Los adultos vivimos otra versión de la suspensión. La adultez media suele ser un equilibrio entre la experiencia acumulada y el declive incipiente de ciertas performances motoras, algo que se compensa con calendarios, hábitos y redes. Al desarmarse el calendario se achataron las metas de mediano plazo, se postergaron los controles de salud y se licuaron los límites entre el trabajo y el descanso. La ansiedad, gran modulador de la subjetividad temporal, alteró la evaluación de cuándo actuar, empujando a tomar decisiones inmediatas o a optar por la procrastinación crónica. El día se hizo eterno para quienes trabajaron sin pausa como esenciales y fugaz para aquellos que se quedaron encerrados con menos estímulos: dos distorsiones opuestas de un mismo reloj.

Entre los mayores, la pandemia impactó desde dos frentes. Por un lado, muchos adultos mayores llegaron a este tiempo con cerebros más interconectados que generaciones previas (un fenómeno que habilita lo que algunos llaman "prevejez", entre los 60 y 65 años, con gran potencial activo). Por otro, el aislamiento social, factor de riesgo cognitivo, y el estrés sostenido aceleraron las vulnerabilidades: el "castillo intelectual" que se construye a lo largo de la vida puede sostenerse mejor con ejercicio, vínculos y desafíos cognitivos.

Para entender por qué sentimos que el reloj se rompió conviene observar el sistema temporal. Nuestro reloj biológico, anclado en el núcleo supraquiasmático y modulado por la melatonina, regula ritmos circadianos y conductas. Pero ese reloj interno necesita señales externas, como luz, horarios, desplazamientos y socialidad. Son los zeitgebers que sincronizan el día de aproximadamente 24 horas con el mundo. Durante el confinamiento, esos marcadores se deshilacharon y el organismo padeció una suerte de jet lag doméstico. Dormimos mal, nos movimos menos, comimos y trabajamos fuera de franja, etcétera. Cuando la homeostasis predictiva pierde referencias, la subjetividad temporal se vuelve elástica.

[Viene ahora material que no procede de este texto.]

Definition scenario_b : patricia_tree_t :=
  snd (pytricia_assign_subscript scenario_a (str "10.1.0.0/16") (Some (str "B"))).

Definition scenario_tree : patricia_tree_t :=
  snd (pytricia_assign_subscript scenario_b (str "10.1.1.0/24") (Some (str "C"))).

Definition scenario_after_delete : patricia_tree_t :=
  snd (pytricia_delitem scenario_tree [str "10.1.0.0/16"]).

(** Splits a hypothesis [wf_node (Node ...)] into its parts. *)
Ltac wf_split H :=
  let Hlen := fresh "Hlen" in
  let Hglue := fresh "Hglue" in
  let Hkl := fresh "Hkl" in
  let Hkr := fresh "Hkr" in
  let Hag := fresh "Hag" in
  let Hbl := fresh "Hbl" in
  let Hbr := fresh "Hbr" in
  let Hwl := fresh "Hwl" in
  let Hwr := fresh "Hwr" in
  cbn [wf_node] in H;
  destruct H as (Hlen & Hglue & Hkl & Hkr & Hag & Hbl & Hbr & Hwl & Hwr).

(** Exact search for the prefix a key parses to; nothing when the key
    does not parse cleanly. *)
Definition patricia_search_exact_key (tree : patricia_tree_t) (key : PyObject)
  : option node_ref :=
  match key_to_prefix key with
  | KeyOk p => patricia_search_exact tree p
  | _ => None
  end.

(** An address byte. *)
Definition is_byte (b : Z) : Prop := (0 <= b < 256)%Z.

(** A prefix as the codec builds it: IPv4 family, four address bytes,
    a length that fits an [unsigned short]. *)
Definition prefix_wf (p : prefix_t) : Prop :=
  family p = AF_INET /\ (Z.of_nat (bitlen p) <= 65535)%Z /\
  List.length (add_sin p) = 4 /\ Forall is_byte (add_sin p).

(** The text after the slash does not start with a number: it is empty
    or starts with a character that is no digit, no white space and no
    sign. *)
Definition starts_without_number (after : string) : bool :=
  match after with
  | EmptyString => true
  | String c _ =>
      negb (isdigit c) && negb (isspace c)
      && negb (c =? "+")%char && negb (c =? "-")%char
  end.

(** What the decimal text of a mask length looks like: at most five
    characters, no NUL, and [atoi] reads the length back. *)
Definition length_text_ok (n : Z) : bool :=
  let s := string_of_Z n in
  (String.length s <=? 5) && negb (has_char "000" s)
  && (atoi s =? n)%Z.

(** The key buffer holds canonical CIDR text: the keys on which
    assignment is modelled (see [make_and_lookup]).  Every integer key
    is one, its text is a dotted quad followed by "/32". *)
Definition canonical_key (key : PyObject) : bool :=
  match canonical_cidr (snd (convert_key_to_cstring key)) with
  | Some _ => true
  | None => false
  end.

(** The keys on which a read or a deletion is defined: a key the codec
    rejects (the method raises ValueError), or a key that parses cleanly
    to a prefix inside the engine's domain. *)
Definition key_defined (tree : patricia_tree_t) (key : PyObject) : bool :=
  match key_to_prefix key with
  | KeyOk p => engine_defined tree p
  | KeyBadObject | KeyBadPrefix => true
  | KeyOverrun | KeyErrSet _ => false
  end.

(** The operations of a program that stay inside what is defined, on a
    tree of maximum length [mb]: an assignment takes a canonical key
    that parses cleanly to a prefix inside the engine's domain, or an
    object that is no key at all; a deletion takes a key on which
    deletion is defined. *)
Definition op_defined (mb : Z) (o : pytricia_op) : bool :=
  match o with
  | OpAssign key _ =>
      match key_to_prefix key with
      | KeyOk p => canonical_key key && prefix_in_domain mb p
      | KeyBadObject => true
      | _ => false
      end
  | OpDelete key =>
      match key_to_prefix key with
      | KeyOk p => prefix_in_domain mb p
      | KeyBadObject | KeyBadPrefix => true
      | _ => false
      end
  end.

Hay también una clave perceptiva: Adrian Bejan propuso que los niños, con rutas sensoriales y redes menos interceptadas, "registran" más eventos por unidad de tiempo, por eso el tiempo se les hace largo. En la adultez, con redes más densas y filtros más pesados, "cabe" menos novedad por día y la sensación de tiempo se acelera. Trasladado a la pandemia: quienes quedaron sin variación (poca calle, pocos tránsitos, pocos encuentros) comprimieron su percepción temporal, mientras que aquellos que vivieron un exceso de demanda estiraron sus días hasta el borde del agotamiento. La ansiedad desproporcionada, además, funciona como un lente que hace más lento y displacentero cada minuto, generando incluso decisiones más erráticas.

El resultado agregado es una "amnesia de contexto temporal": perdimos hitos (viajes, cumpleaños, graduaciones, velorios) y con ellos se volvió borrosa la narrativa que nos ubica en tiempo y el espacio. Esa metacognición temporal sostiene proyectos, aprendizajes y duelos. Sin ritos, el pasado queda sin cierre y el futuro sin fecha. Por eso dos años pueden sentirse como un paréntesis: no porque no hubiera acontecimientos sino porque faltaron marcas compartidas que los convirtieran en capítulos.

La conciencia temporal no es solo cronología, es sentido. Esos dos años fueron bastante suspendidos de nuestra conciencia, a pesar de que conservamos un mojón histórico en nuestras vidas que usamos livianamente como "antes y después de pandemia". Sin embargo, ese tiempo quedó casi aplanado de nuestra experiencia consciente.